• Work item
Look below for the lines from the one with "auto-completion code at" to the one with "exception, together with", and copy exactly those lines, both ends included.

• Collected data
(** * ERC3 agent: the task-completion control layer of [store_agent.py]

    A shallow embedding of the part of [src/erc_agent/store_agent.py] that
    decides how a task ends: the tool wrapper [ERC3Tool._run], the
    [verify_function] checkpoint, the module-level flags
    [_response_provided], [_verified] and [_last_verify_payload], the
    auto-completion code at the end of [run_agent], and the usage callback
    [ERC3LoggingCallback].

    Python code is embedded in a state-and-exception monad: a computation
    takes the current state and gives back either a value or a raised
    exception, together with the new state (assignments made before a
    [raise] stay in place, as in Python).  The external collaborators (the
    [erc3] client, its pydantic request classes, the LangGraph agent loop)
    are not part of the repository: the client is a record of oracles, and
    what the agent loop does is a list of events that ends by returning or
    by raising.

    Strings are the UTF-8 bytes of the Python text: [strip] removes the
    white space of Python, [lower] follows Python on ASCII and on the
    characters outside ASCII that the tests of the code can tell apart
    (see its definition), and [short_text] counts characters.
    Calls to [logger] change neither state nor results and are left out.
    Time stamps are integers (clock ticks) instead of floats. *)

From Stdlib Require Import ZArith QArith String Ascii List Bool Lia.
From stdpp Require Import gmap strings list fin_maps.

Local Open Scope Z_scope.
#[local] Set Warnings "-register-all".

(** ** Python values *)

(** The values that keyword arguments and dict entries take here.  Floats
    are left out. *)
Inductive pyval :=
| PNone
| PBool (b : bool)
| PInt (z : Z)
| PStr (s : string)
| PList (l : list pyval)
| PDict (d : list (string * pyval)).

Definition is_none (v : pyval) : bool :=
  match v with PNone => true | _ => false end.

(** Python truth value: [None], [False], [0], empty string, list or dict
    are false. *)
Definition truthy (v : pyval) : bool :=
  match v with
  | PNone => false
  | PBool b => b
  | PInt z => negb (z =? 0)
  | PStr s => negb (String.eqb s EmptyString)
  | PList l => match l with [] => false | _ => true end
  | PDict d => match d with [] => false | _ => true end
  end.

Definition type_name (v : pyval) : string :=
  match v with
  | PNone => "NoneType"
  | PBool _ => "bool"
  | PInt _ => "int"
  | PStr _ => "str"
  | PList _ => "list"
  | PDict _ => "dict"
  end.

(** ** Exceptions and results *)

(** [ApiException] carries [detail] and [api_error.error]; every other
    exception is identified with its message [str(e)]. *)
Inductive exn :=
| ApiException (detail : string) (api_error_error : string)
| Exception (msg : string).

...

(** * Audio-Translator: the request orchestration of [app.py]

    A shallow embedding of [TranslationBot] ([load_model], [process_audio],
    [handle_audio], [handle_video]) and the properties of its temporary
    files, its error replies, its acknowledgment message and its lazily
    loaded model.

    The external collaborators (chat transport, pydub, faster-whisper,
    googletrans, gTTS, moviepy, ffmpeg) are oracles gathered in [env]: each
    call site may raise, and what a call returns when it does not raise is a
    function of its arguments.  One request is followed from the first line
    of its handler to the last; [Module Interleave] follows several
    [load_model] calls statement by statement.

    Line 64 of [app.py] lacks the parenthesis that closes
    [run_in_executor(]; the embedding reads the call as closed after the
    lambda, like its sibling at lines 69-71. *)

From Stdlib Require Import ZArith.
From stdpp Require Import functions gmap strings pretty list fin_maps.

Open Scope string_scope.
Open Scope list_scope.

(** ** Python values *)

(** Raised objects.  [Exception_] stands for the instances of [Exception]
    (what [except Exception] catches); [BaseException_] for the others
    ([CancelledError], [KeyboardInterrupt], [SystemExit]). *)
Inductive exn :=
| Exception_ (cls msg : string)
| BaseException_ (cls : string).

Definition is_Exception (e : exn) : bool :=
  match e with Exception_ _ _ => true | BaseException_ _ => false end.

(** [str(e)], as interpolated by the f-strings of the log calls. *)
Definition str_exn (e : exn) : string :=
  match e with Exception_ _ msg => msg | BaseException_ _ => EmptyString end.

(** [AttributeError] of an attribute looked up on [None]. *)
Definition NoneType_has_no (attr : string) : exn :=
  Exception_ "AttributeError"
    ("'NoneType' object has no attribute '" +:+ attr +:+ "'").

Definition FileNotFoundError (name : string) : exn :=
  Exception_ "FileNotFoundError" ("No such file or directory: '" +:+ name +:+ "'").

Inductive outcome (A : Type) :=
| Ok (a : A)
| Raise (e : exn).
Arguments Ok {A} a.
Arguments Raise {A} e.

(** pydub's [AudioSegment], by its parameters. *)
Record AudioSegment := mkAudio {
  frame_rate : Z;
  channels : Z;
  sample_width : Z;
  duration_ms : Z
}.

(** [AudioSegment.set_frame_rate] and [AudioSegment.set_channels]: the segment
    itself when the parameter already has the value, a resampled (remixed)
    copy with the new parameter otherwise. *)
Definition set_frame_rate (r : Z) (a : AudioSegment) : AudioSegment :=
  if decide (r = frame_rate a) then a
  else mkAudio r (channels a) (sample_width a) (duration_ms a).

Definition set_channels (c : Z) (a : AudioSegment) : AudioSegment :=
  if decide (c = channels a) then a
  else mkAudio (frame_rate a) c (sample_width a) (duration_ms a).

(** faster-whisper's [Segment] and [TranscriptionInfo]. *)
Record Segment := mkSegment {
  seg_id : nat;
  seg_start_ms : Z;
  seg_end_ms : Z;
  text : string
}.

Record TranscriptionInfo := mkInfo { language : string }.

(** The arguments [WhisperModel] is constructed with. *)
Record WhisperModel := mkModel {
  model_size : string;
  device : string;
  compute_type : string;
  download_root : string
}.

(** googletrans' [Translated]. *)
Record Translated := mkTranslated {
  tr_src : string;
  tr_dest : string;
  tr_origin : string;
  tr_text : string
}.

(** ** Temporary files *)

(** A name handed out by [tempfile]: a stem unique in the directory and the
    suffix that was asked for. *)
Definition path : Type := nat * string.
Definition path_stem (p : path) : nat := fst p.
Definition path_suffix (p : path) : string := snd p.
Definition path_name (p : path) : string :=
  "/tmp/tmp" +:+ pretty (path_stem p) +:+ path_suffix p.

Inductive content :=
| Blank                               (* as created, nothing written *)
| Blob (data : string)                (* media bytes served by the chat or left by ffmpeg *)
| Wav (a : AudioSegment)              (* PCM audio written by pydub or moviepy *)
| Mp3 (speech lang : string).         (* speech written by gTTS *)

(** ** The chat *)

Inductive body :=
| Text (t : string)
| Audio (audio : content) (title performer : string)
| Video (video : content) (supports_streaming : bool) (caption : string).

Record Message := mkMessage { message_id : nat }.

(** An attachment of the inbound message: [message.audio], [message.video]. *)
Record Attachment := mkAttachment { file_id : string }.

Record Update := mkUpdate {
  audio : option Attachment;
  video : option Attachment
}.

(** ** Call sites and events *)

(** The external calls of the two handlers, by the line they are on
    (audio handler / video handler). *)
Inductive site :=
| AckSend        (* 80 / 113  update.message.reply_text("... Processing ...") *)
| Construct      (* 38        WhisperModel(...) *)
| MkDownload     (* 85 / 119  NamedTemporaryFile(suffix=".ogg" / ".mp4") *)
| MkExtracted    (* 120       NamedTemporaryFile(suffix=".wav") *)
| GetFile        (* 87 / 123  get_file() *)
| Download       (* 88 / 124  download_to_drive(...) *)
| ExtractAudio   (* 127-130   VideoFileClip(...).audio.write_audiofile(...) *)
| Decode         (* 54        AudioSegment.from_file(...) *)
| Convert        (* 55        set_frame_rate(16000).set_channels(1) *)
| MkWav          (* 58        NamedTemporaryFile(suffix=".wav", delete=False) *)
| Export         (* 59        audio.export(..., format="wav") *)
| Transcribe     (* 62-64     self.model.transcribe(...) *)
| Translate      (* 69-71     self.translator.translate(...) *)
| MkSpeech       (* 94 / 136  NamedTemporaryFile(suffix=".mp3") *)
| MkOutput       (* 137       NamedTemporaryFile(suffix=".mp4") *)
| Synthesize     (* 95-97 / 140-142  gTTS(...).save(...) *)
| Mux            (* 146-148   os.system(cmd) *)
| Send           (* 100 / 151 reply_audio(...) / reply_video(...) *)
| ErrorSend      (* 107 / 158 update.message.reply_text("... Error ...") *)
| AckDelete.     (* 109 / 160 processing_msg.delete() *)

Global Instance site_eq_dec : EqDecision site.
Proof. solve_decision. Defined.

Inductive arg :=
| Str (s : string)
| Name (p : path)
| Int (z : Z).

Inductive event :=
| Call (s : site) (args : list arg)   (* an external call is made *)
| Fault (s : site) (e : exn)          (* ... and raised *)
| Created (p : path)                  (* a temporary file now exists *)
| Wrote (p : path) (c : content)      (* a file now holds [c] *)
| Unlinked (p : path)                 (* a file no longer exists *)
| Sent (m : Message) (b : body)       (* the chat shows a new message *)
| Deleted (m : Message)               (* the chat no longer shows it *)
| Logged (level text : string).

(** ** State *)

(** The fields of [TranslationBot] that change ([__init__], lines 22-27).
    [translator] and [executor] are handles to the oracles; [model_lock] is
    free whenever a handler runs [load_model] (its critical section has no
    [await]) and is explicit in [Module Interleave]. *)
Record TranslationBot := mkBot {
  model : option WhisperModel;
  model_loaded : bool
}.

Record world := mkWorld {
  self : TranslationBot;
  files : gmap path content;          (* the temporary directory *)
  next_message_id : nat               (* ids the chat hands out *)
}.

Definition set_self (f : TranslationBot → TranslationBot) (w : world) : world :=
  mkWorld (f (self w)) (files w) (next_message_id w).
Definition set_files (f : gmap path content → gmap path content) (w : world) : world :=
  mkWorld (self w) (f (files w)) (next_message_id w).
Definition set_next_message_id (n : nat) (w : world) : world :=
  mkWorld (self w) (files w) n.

• Task output
    auto-completion code at the end of [run_agent], and the usage callback
    [ERC3LoggingCallback].

    Python code is embedded in a state-and-exception monad: a computation
    takes the current state and gives back either a value or a raised
    exception, together with the new state (assignments made before a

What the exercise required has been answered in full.